Cocoon includes LDAP, SQL and SSL already... (SSL via mod_ssl) plus
other things that B2B commericial products lack completely. Can be
improved? you bet! I'll never say the opposite... what I'm saying is
that Cocoon is a perfect choice for B2B needs today... just I don't say
it because, to me, this is an insult!
 
> A company that does B2B needs a product where they can differentiate the
> site for each customer--making the same components work, but displayed
> differently.  The Cocoon framework is excellent on this front.
> 
> As far as your "next trend" segment goes, I believe you are incorrect.  The
> trend is Workflow management.  I'm not talking about custom workflow that
> is hard coded, I am talking about a framework that allows for dynamic
> changing of the workflow as the business processes change--with no extra
> coding.

Interesting vision.
 
> XML databases are in my view pointless.  We can use any number of tools
> to generate XML from database records.  Using text files to store database
> information is slow at best, and unusable at worst.

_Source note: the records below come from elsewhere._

(** * cozy-apps-registry: a shallow embedding of the registry core in Rocq

    The Go sources modelled here are [registry/registry.go] (version
    grammar, channels, archive download and validation),
    [registry/finders.go] (discovery: latest version, versions list, apps
    list; lookups of an application or a version by key) and
    [lru/lru.go] (the LRU+TTL cache).

    Conventions.
    - Go strings are Rocq [string]s (all strings the code inspects are ASCII).
    - A Go runtime panic (index out of range, slice bounds) is [None]
      where a function can panic.
    - Time is an integer count of nanoseconds ([Z]). *)

From Stdlib Require Import ZArith List Lia Bool.
From Stdlib Require Import Strings.String Strings.Ascii.
Import ListNotations.

Local Open Scope bool_scope.
Set Warnings "-register-all".

(* ================================================================== *)
(** ** Version grammar ([registry.go]: [validVersionReg], [GetVersionChannel],
    [SplitVersion], [VersionMatch], [VersionLess]) *)

Module Grammar.

Local Open Scope string_scope.

Inductive Channel := Stable | Beta | Dev.

Definition Channel_eqb (a b : Channel) : bool :=
  match a, b with
  | Stable, Stable | Beta, Beta | Dev, Dev => true
  | _, _ => false
  end.

Definition devSuffix : string := "-dev.".
Definition betaSuffix : string := "-beta.".

(** [strToChannel]: an unknown name gives [Stable] with [ErrChannelInvalid]. *)
Inductive ChannelError := ErrChannelInvalid.

Definition strToChannel (channel : string) : Channel * option ChannelError :=
  if String.eqb channel "stable" then (Stable, None)
  else if String.eqb channel "beta" then (Beta, None)
  else if String.eqb channel "dev" then (Dev, None)
  else (Stable, Some ErrChannelInvalid).

(** [strings.Index(s, pat)]: position of the first occurrence of [pat]. *)
Fixpoint index_of (pat s : string) : option nat :=
  if String.prefix pat s then Some 0
  else match s with
       | EmptyString => None
       | String _ s' => option_map S (index_of pat s')
       end.

(** [strings.Contains(s, pat)] *)
Definition contains (s pat : string) : bool :=
  match index_of pat s with Some _ => true | None => false end.

(** [s[:n]] *)
Fixpoint take (n : nat) (s : string) : string :=
  match n, s with
  | O, _ => EmptyString
  | S n', String c s' => String c (take n' s')
  | S _, EmptyString => EmptyString
  end.

(** [GetVersionChannel] *)
Definition GetVersionChannel (version : string) : Channel :=
  if contains version devSuffix then Dev
  else if contains version betaSuffix then Beta
  else Stable.

(** [strings.SplitN(s, ".", 2)]: cut at the first ['.'], if any. *)
Fixpoint split_at (sep : ascii) (s : string) : option (string * string) :=
  match s with
  | EmptyString => None
  | String c s' =>
      if Ascii.eqb c sep then Some (EmptyString, s')
      else match split_at sep s' with
           | Some (a, b) => Some (String c a, b)
           | None => None
           end
  end.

totally! But even using XPath or XQL to query a database with some XML
view, is, IMO, totally useless.

> Two things that need to happen for Open Source projects like Cocoon to
> really be appealing are: graphical interfaces, and an application building
> framework (Using EJB, CORBA, and some other type of framework pieces).

All of this is coming faster than you realize ;-) Not everything I'm
working on is public... yet :)

> Workflow is something that I definitely want to see a project for.

Care to elaborate a little more on this... what is your vision and what
is missing? I'm very interested in other visions.
 
> Our current business plan for application frameworks is to migrate from
> ColdFusion (decent, but style is mixed with content and logic) to WebSphere
> using Cocoon and Sphere's application beans.

One of our plans is to integrate Castor to provide object persistence
abstraction to XSPs and cocoon components in general... so that we
provide another decouple between the server side logic and the logic
that performs the data mining/storing.

Castor can then be used to hook up to RDBMS or EJB servers or stuff like
that... in a transacting secure way...

Well, it's early days, but there are missing things and we are working
on completing the picture. Count on it.
 
This said, we are, by far, not perfect so any help is really
appreciated.

-- 
Stefano Mazzocchi      One must still have chaos in oneself to be
                          able to give birth to a dancing star.